◆ **Exercise description**: Find the line that contains "(** [Coin::DynamicMemoryUsage], the". Repeat that line and all lines following it, exactly, through the end of the listing below.

◆ **The data**:
━━━━━━━━━━━━━━━━━━━━━━━━━━━━━━

(** The candidates before the tip in the order are erased from the first one on. *)
Fixpoint prune_worse (fuel : nat) (h : heap) (tip : option ptr) (s : gset ptr) : outcome (gset ptr) :=
  let* r := begin h s in
  match r with
  | None => Ok s
  | Some p =>
      let* t := or_abort tip in
      let* w := CBlockIndexWorkComparator h p t in
      if w then match fuel with O => Abort | S fuel => prune_worse fuel h tip (s ∖ {[p]}) end else Ok s
  end.

Definition PruneBlockIndexCandidates (s : chain_state) : outcome chain_state :=
  let* l := prune_worse (size (cands s)) (cs_heap s) (Tip (chainActive s)) (cands s) in
  assert_ (negb (bool_decide (l = ∅))) (Ok (set_st s (mkState (cs_heap s) (setDirtyBlockIndex (cs_st s)) l))).

(** ** Other operations on the candidates *)

Definition IsBlockABestChainTipCandidate (s : chain_state) (index : ptr) : bool := bool_decide (index ∈ cands s).

(** The loop: whether some block was received by then, has scripts that are not validated, and has more
    work than the tip. *)
Fixpoint older_unvalidated (h : heap) (tip : option ptr) (time : Z) (l : list ptr) : outcome bool :=
  match l with
  | [] => Ok false
  | p :: l =>
      let* b := deref h p in
      let* found := (if (nTimeReceived b <=? time) && negb (isValid (nStatus b) BlockValidity.SCRIPTS) then
                       let* q := or_abort tip in let* t := deref h q in Ok (gt (nChainWork b) (nChainWork t))
                     else Ok false) in
      if found then Ok true else older_unvalidated h tip time l
  end.
Definition AreOlderOrEqualUnvalidatedBlockIndexCandidates (s : chain_state) (time : Z) : outcome bool :=
  older_unvalidated (cs_heap s) (Tip (chainActive s)) time (elements (cands s)).

(** [PreciousBlock] up to the activation of the best chain; nothing when the block has less work than
    the tip. *)
Definition PreciousBlock (s : chain_state) (pindex : ptr) : outcome (option chain_state) :=
  let* tip := or_abort (Tip (chainActive s)) in
  let* t := deref (cs_heap s) tip in
  let* b := deref (cs_heap s) pindex in
  if lt (nChainWork b) (nChainWork t) then Ok None
  else
    let id := if gt (nChainWork t) (nLastPreciousChainwork s) then -1 else nBlockReverseSequenceId s in
    let b := set_sequence (set_validation_time b TimePoint_min) (nChainTx b) id in
    let s := set_st s (put (erase (cs_st s) pindex) pindex b) in
    let s := set_precious s (if - 2 ^ 31 <? id then id - 1 else id) (nChainWork t) in
    if isValid (nStatus b) BlockValidity.TRANSACTIONS && negb (nChainTx b =? 0) then
      let* s := PruneBlockIndexCandidates (set_st s (add_cand (cs_st s) pindex)) in Ok (Some s)
    else Ok (Some s).
(* ===== verification/Coins.v ===== *)
(** * The set of unspent outputs (src/src/coins.h, src/src/coins.cpp)

    A coin view gives the unspent output of an outpoint. Caches stand in front of other views, fill
    themselves on reading and write their changes to the view behind them when flushed. *)

From stdpp Require Import gmap.
From S2P Require Import Prelude Hasher Outcome Script Serialize Amount Transaction.
Import Script Amount Transaction.

Module Coins.
Local Open Scope Z_scope.
Local Open Scope outcome_scope.

(** ** Coins *)

Record Coin : Type := mkCoin { out : CTxOut; nHeightAndIsCoinBase : Z }.

Definition Coin_new : Coin := mkCoin CTxOut_null 0.
Definition Coin_of (outIn : CTxOut) (nHeightIn : Z) (IsCoinbase : bool) : Coin :=
  mkCoin outIn (Z.lor (shl32 nHeightIn 1) (if IsCoinbase then 1 else 0)).
Definition GetHeight (c : Coin) : Z := Z.shiftr (nHeightAndIsCoinBase c) 1.
Definition coin_IsCoinBase (c : Coin) : bool := negb (Z.land (nHeightAndIsCoinBase c) 1 =? 0).
Definition IsSpent (c : Coin) : bool := CTxOut_IsNull (out c).

(** [Clear] *)
Definition Coin_cleared : Coin := mkCoin CTxOut_null 0.

#[export] Instance COutPoint_eq_dec : EqDecision COutPoint.
Proof. unfold EqDecision, Decision. decide equality; [apply Z.eq_dec | apply (list_eq_dec Z.eq_dec)]. Defined.

#[export] Instance COutPoint_countable : Countable COutPoint.
Proof.
  refine (inj_countable' (fun p => (txid p : list Z, n p)) (fun q => mkOutPoint (fst q) (snd q)) _). now intros [].
Defined.

Record CCoinsCacheEntry : Type := mkEntry { coin : Coin; flags : Z }.
Definition DIRTY : Z := 1.
Definition FRESH : Z := 2.
Definition flagged (e : CCoinsCacheEntry) (flag : Z) : bool := negb (Z.land (flags e) flag =? 0).
Definition add_flags (e : CCoinsCacheEntry) (f : Z) : CCoinsCacheEntry := mkEntry (coin e) (Z.lor (flags e) f).

Abbreviation CCoinsMap := (gmap COutPoint CCoinsCacheEntry).
Abbreviation CoinsBatch := (list (COutPoint * CCoinsCacheEntry)).

(** ** Views *)

(** Reading may change a view, which may be a cache. A batch is the list of the entries in the order
    of the iteration over the map. *)
Class CCoinsView (V : Type) : Type := {
  view_GetCoin : V -> COutPoint -> V * option Coin;
  view_GetBestBlock : V -> V * bytes;
  view_BatchWrite : V -> CoinsBatch -> bytes -> outcome (V * bool)
}.

Definition hash_IsNull (h : bytes) : bool := forallb (fun b => b =? 0) h.

Section Cache.
Context {V : Type} `{CCoinsView V}.
(** [Coin::DynamicMemoryUsage], the memory the allocator uses for the script. *)
Context (usage : Coin -> Z).

Record CCoinsViewCache : Type := mkCache {
  base : V; hashBlock : bytes; cacheCoins : CCoinsMap; cachedCoinsUsage : Z
}.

━━━━━━━━━━━━━━━━━━━━━━━━━━━━━━

◆ **Your response**:
(** [Coin::DynamicMemoryUsage], the memory the allocator uses for the script. *)
Context (usage : Coin -> Z).

Record CCoinsViewCache : Type := mkCache {
  base : V; hashBlock : bytes; cacheCoins : CCoinsMap; cachedCoinsUsage : Z
}.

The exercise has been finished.